We live in a dangerous era, and there have been prosecutions with which it may be hard to disagree. Carr cites the case of Bradley Manning, who’s been charged with stealing national-security documents that are at the heart of the WikiLeaks disclosures.

But Carr also writes that leak prosecutions often seem to be aimed more at punishing people for embarrassing the government than for genuinely damaging national security. In a particularly ironic case, a former CIA officer named John Kiriakou has been charged with leaking the names of agents involved in interrogating terrorism suspects. Carr points out that “none of the individuals who engaged in or authorized the waterboarding of terror suspects have been prosecuted.”

(More about the Kiriakou case from the Reporters Committee for Freedom of the Press. Kiriakou has denied the charges.)

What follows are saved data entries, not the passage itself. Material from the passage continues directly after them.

Lemma strtol_run lo hi m p base w sg pre l r b :
  cstr m p (w ++ sg ++ pre ++ l ++ r) -> numeral base w sg pre l r b -> lo <= 0 -> 0 <= hi ->
  strtol_range lo hi p base m =
    Some (Conv (signed_sat lo hi sg (value b 0 l))
            (Some (p + Z.of_nat (length (w ++ sg ++ pre ++ l)))) (signed_over lo hi sg (value b 0 l)), m).
Proof.
  intros Hc Hn Hlo Hhi. pose proof (cstr_fuel _ _ _ Hc) as Hf. pose proof (numeral_base _ _ _ _ _ _ _ Hn) as Hb.
  destruct (numeral_first _ _ _ _ _ _ _ Hn) as (c & t & Et & Hcs & Hcp & Hcm). unfold strtol_range, with_fuel.
  erewrite bind_some;
    [|apply (next_nonspace_run w _ _ _ (sg ++ pre ++ l ++ r)); [done|apply Hn|by eapply skip_run|rewrite length_app in Hf; lia]].
  apply cstr_app in Hc. set (p1 := p + Z.of_nat (length w)) in *. cbn [fst snd].
  pose proof Hc as Hc'. rewrite Et in Hc' |- *.
  erewrite bind_some; [|by apply (strtol_sign_run _ _ sg c t); [apply Hn| | |]]. cbn beta iota.
  apply cstr_app in Hc. set (p2 := p1 + Z.of_nat (length sg)) in *.
  destruct (strtol_prefix_run _ _ _ _ _ _ _ Hc (nu_prefix _ _ _ _ _ _ _ Hn) (nu_digits _ _ _ _ _ _ _ Hn))
    as (q & k & base' & Hpf & Hbb & Hk & Hq & Hv & Hdk & Hne).
  rewrite Et in Hpf. cbn [hd] in Hpf. run Hpf. rewrite Hbb, strtol_cutoff_eq by lia. cbn zeta.
  pose proof (strtol_loop_run lo hi b (sign_of sg) Hb Hlo Hhi k (S (size m)) _ (q + 1) 0 false m r
    ltac:(by rewrite Z.add_simpl_r) eq_refl Hdk (nu_ends _ _ _ _ _ _ _ Hn) ltac:(lia)) as Hloop.
  unfold any_of in Hloop. set (bnd := if sign_of sg then - lo else hi) in *.
  assert (0 <= bnd) by (unfold bnd; destruct (sign_of sg); lia).
  rewrite sat_below, over_below, (proj2 (Z.ltb_ge bnd 0)) in Hloop by lia.
  replace (if sign_of sg then - 0 else 0) with 0 in Hloop by (by destruct (sign_of sg)).
  assert (length k < S (size m))%nat as Hfk.
  { pose proof (cstr_fuel _ _ _ Hk) as Hfk. rewrite length_app in Hfk. lia. }
  specialize (Hloop Hfk). rewrite Hv, bool_decide_eq_false_2 in Hloop by (by apply Hne, Hn). cbn [negb orb] in Hloop.
  assert (forall V, (if (if bnd <? V then -1 else 1) =? 0 then p else q + 1 + Z.of_nat (length k) - 1) =
    p + Z.of_nat (length (w ++ sg ++ pre ++ l))) as Hend.
  { intros V. transitivity (q + Z.of_nat (length k)); [destruct (bnd <? V); simpl; lia|].
    rewrite Hq, !length_app. unfold p2, p1. lia. }
  unfold signed_sat, signed_over. destruct (sign_of sg); cbn beta iota zeta in *;
    (erewrite bind_some; [|exact Hloop]); cbn beta iota; unfold mret, M_ret; by rewrite Hend.
Qed.

(** C29. strtoul, strtol and strtoll read white space, a sign, the prefix of the base and
    digits, stop at the first byte that is no digit, return the value with its sign when
    it is in range and the nearest bound with ERANGE when it is not, and set the end
    pointer behind the last digit. *)
Theorem conversions_saturate m p base w sg pre l r b :
  cstr m p (w ++ sg ++ pre ++ l ++ r) -> numeral base w sg pre l r b ->
  let v := value b 0 l in
  let e := Some (p + Z.of_nat (length (w ++ sg ++ pre ++ l))) in
  strtoul p base m =
    Some (Conv (if sign_of sg && (v <? ULONG_MAX) then u64 (- v) else Z.min v ULONG_MAX) e
               (if ULONG_MAX <? v then Some ERANGE else None), m) /\
  (let r := if sign_of sg then Conv (Z.max (- v) LONG_MIN) e (if - v <? LONG_MIN then Some ERANGE else None)
            else Conv (Z.min v LONG_MAX) e (if LONG_MAX <? v then Some ERANGE else None) in
   strtol p base m = Some (r, m) /\ strtoll p base m = Some (r, m)).
Proof.
  intros Hc Hn. cbn zeta. set (v := value b 0 l). split.
  - rewrite (strtoul_run _ _ _ _ _ _ _ _ _ Hc Hn). fold v. unfold negated, sat, over. do 3 f_equal.
    destruct (sign_of sg); [|done]. cbn [andb]. destruct (v <? ULONG_MAX) eqn:E; bool_prop.
    + rewrite Z.min_l, (proj2 (Z.eqb_neq _ _)) by lia. done.
    + rewrite Z.min_r, Z.eqb_refl by lia. done.
  - unfold strtol, strtoll. rewrite (strtol_run _ _ _ _ _ _ _ _ _ _ _ Hc Hn) by (unfold LONG_MIN, LONG_MAX; lia).
    fold v. unfold signed_sat, signed_over, sat, over. destruct (sign_of sg); [|done].
    replace (- LONG_MIN <? v) with (- v <? LONG_MIN).
    + replace (- Z.min v (- LONG_MIN)) with (Z.max (- v) LONG_MIN) by lia. done.
    + apply eq_true_iff_eq. rewrite !Z.ltb_lt. lia.
Qed.

(** [" -0x1fz"] in base 0: minus 31, up to the [z]. *)
Definition sample_numeral : list Z := [32; 45; 48; 120; 49; 102; 122].

Lemma conversions_saturate_witness :
  strtol 50 0 (put ∅ 50 (sample_numeral ++ [0])) =
    Some (Conv (-31) (Some 56) None, put ∅ 50 (sample_numeral ++ [0])).
Proof.
  refine (proj1 (proj2 (conversions_saturate (put ∅ 50 (sample_numeral ++ [0])) 50 0 [32] [45] [48; 120] [49; 102] [122] 16 _ _))).
  - apply cstr_check. vm_compute. reflexivity.
  - split; [by repeat constructor|by right; right|by apply PHex; left|by repeat constructor|done|done].
Defined.

(** * atoi and its relatives *)

Lemma uw_step w a k c : 0 <= w -> uw w (uw w a * k + c) = uw w (a * k + c).
Proof.
  intros. destruct (uw_eqm w a ltac:(lia)) as [j ->]. unfold uw.
  replace ((a + j * 2 ^ w) * k + c) with (a * k + c + (j * k) * 2 ^ w) by ring. apply Z.mod_add. lia.
Qed.

Lemma sw_step w a k c : 0 < w -> sw w (sw w a * k + c) = sw w (a * k + c).
Proof.
  intros. destruct (sw_eqm w a ltac:(lia)) as [j ->]. unfold sw.
  replace ((a + j * 2 ^ w) * k + c + 2 ^ (w - 1)) with (a * k + c + 2 ^ (w - 1) + (j * k) * 2 ^ w) by ring.
  by rewrite Z.mod_add by lia.
Qed.

Lemma dig10 c : dig 10 c = isdigit c.
Proof. unfold dig, digit_val. ctype. apply eq_true_iff_eq. repeat case_if; rewrite !andb_true_iff, !Z.leb_le, Z.ltb_lt; lia. Qed.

Kudos, too, to Jake Tapper of ABC News, whose confrontation with White House press secretary Jay Carney is the hook Carr uses to delve into the issue. A fuller account of Tapper and Carney’s exchange can be found here. Here’s Tapper responding to Carney’s praise for the journalist Marie Colvin, killed in Syria last week:

How does that square with the fact that this administration has been so aggressively trying to stop aggressive journalism in the United States by using the Espionage Act to take whistleblowers to court? You’re — currently I think that you’ve invoked it the sixth time, and before the Obama administration, it had only been used three times in history. You’re — this is the sixth time you’re suing a CIA officer for allegedly providing information in 2009 about CIA torture. Certainly that’s something that’s in the public interest of the United States. The administration is taking this person to court. There just seems to be disconnect here. You want aggressive journalism abroad; you just don’t want it in the United States.

I suspect Obama and Attorney General Eric Holder have gotten a pass from many liberals because they believe a Republican president would be even worse on such matters. The fact is, though, that no president has been more aggressive than Obama in prosecuting suspected leakers.

And given the way the media work, it’s no surprise that they’ve said little, since the heart of what they do is respond to accusations. The storyline being promoted by Mitt Romney, Rick Santorum and Newt Gingrich is that Obama is weak on national security, so they’re certainly not going to criticize the president for being too tough on leakers. Thus, no story.

When the government wants to take suspected leakers to court, it inevitably demands that journalists reveal their confidential sources. There is no constitutionally recognized right for journalists to protect their sources, and no federal shield law, which means that such cases have a considerable chilling effect on tough reporting.

In 2006, “Frontline” interviewed Mark Corallo, who was director of public affairs for George W. Bush’s first attorney general, John Ashcroft. In this transcript, you’ll see that Corallo, with the support of Ashcroft — not generally thought of as a friend of the First Amendment — approved only one subpoena for a journalist out of “dozens” that were requested. Corallo continued:

I can’t tell you about that case. It was a national-security case. I believed, after long reflection, that it did put innocent people’s lives in danger, our allies, people in other countries who would be subject to terrorist attacks. The case was so egregious; it was such a horrible instance of unethical behavior by a journalist to boot.

I hope Tapper’s tough questioning and Carr’s column are the beginning of a genuine attempt to hold the Obama White House to account for its repressive policies.